Stored items from a collection
=== Section Start ===
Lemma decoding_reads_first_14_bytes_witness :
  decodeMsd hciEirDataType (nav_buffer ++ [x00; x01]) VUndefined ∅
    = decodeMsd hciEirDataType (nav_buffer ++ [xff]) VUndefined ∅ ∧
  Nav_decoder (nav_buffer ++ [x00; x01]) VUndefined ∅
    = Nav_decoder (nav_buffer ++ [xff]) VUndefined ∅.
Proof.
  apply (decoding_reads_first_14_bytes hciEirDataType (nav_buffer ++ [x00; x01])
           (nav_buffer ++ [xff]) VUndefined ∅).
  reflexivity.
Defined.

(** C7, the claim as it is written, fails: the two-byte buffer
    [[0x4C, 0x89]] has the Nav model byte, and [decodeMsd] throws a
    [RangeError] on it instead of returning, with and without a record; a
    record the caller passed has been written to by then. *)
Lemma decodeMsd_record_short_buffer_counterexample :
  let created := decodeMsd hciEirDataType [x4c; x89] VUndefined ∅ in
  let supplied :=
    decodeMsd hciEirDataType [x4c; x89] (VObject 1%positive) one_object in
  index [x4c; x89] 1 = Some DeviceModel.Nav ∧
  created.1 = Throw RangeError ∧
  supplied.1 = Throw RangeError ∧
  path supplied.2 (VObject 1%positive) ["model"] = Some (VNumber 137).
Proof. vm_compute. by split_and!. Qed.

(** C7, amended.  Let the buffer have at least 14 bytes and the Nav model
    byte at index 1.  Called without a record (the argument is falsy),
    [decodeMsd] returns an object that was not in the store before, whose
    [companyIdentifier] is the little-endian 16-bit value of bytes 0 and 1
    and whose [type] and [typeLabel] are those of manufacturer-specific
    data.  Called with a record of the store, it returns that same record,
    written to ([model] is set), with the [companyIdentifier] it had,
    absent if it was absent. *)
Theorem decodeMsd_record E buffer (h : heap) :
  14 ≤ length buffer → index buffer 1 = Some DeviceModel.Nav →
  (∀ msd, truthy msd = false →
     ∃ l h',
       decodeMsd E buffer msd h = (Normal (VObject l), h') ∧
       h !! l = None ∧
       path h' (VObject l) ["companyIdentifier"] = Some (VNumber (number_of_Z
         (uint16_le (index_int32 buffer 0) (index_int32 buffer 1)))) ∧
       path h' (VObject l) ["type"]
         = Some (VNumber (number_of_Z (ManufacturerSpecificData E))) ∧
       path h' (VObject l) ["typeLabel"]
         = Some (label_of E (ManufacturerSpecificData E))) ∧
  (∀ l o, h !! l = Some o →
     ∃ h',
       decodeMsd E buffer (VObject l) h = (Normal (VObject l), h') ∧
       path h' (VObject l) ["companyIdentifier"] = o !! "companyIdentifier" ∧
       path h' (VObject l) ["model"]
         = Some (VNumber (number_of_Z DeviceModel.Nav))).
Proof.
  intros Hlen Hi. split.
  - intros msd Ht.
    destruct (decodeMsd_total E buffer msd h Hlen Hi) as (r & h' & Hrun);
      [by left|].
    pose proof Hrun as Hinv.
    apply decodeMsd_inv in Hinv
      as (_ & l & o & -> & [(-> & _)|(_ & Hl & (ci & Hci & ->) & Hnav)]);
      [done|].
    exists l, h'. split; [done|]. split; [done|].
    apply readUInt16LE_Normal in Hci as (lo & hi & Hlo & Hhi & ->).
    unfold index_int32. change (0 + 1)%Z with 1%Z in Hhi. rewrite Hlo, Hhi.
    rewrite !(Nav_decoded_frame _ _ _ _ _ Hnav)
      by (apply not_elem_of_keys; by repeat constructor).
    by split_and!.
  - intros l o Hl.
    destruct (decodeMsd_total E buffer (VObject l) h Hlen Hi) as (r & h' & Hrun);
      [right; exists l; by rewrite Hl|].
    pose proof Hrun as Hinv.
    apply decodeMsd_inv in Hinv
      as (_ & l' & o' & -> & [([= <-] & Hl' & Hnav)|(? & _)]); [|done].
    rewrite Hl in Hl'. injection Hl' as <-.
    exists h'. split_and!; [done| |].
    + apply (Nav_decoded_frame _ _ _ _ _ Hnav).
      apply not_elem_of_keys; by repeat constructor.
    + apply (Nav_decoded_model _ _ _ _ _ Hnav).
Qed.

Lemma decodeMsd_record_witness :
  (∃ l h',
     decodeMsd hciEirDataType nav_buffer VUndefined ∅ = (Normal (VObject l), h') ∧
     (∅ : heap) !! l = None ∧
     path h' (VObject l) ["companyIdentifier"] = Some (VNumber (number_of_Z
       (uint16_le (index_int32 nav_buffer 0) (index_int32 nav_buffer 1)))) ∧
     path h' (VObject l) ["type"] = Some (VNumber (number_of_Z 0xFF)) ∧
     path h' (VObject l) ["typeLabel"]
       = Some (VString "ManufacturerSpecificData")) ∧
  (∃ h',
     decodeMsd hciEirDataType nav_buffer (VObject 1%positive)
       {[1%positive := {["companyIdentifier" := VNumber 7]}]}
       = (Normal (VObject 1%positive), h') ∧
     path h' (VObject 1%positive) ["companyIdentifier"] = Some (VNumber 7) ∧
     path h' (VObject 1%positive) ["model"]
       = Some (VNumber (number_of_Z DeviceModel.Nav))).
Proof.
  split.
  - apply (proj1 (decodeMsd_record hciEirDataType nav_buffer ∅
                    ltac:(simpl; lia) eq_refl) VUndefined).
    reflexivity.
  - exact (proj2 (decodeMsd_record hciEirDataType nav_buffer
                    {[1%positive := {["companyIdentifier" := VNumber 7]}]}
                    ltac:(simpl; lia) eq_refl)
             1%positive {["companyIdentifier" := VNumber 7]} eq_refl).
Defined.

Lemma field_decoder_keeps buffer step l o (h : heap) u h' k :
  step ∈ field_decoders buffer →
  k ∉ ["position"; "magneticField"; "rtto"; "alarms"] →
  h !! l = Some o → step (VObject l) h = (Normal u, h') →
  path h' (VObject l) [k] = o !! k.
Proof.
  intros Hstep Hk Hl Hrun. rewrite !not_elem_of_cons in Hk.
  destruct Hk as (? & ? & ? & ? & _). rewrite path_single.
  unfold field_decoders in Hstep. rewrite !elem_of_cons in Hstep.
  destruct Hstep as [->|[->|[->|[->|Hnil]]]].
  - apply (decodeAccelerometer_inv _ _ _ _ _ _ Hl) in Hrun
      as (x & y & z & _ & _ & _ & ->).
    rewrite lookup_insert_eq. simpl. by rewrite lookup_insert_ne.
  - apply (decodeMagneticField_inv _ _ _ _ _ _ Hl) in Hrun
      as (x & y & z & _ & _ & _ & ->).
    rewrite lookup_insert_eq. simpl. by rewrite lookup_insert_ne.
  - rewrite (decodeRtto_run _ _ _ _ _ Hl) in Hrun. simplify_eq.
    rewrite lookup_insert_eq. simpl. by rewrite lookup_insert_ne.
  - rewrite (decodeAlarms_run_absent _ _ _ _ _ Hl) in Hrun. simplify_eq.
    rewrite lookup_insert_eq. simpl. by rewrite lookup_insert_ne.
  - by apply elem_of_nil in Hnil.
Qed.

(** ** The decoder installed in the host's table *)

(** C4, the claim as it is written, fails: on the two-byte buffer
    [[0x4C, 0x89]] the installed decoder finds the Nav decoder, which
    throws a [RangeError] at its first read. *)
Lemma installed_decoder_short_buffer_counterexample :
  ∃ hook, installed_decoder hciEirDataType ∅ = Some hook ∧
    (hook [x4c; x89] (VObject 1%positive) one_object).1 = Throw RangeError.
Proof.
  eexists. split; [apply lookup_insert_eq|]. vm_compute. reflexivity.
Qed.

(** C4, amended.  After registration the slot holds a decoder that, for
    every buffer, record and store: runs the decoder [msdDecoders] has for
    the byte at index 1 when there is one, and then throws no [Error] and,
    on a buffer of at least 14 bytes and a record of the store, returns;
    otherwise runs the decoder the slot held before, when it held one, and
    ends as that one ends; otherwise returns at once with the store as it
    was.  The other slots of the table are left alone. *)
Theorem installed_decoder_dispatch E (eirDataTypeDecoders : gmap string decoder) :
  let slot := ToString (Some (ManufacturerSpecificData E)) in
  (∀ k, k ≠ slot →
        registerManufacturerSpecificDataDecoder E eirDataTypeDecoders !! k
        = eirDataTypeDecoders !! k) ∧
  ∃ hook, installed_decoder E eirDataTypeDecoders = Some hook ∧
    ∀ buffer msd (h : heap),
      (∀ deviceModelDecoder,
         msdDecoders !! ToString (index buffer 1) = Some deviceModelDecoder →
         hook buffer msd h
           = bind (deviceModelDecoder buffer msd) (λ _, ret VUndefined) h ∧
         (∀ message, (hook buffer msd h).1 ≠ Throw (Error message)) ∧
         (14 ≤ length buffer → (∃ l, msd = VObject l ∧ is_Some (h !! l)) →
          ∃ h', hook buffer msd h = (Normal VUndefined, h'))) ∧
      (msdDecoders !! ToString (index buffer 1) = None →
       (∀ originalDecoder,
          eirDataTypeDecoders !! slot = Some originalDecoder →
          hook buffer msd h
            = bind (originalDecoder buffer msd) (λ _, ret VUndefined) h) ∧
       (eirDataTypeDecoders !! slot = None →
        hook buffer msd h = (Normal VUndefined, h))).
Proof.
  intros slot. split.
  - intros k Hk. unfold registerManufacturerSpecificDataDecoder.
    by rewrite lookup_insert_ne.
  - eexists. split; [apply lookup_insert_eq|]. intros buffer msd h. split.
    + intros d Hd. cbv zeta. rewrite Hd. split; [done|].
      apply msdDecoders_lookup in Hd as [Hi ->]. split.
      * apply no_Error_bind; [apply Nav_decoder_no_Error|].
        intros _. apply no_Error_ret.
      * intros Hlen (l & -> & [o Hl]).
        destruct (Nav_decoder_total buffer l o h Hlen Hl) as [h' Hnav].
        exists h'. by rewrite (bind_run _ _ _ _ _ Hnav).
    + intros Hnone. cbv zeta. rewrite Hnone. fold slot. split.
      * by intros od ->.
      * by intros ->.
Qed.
=== Section End ===
ASSIGNMENT: Give the number of lines above in which the word "written" appears, and nothing more.

PROBLEM SOLUTION: 4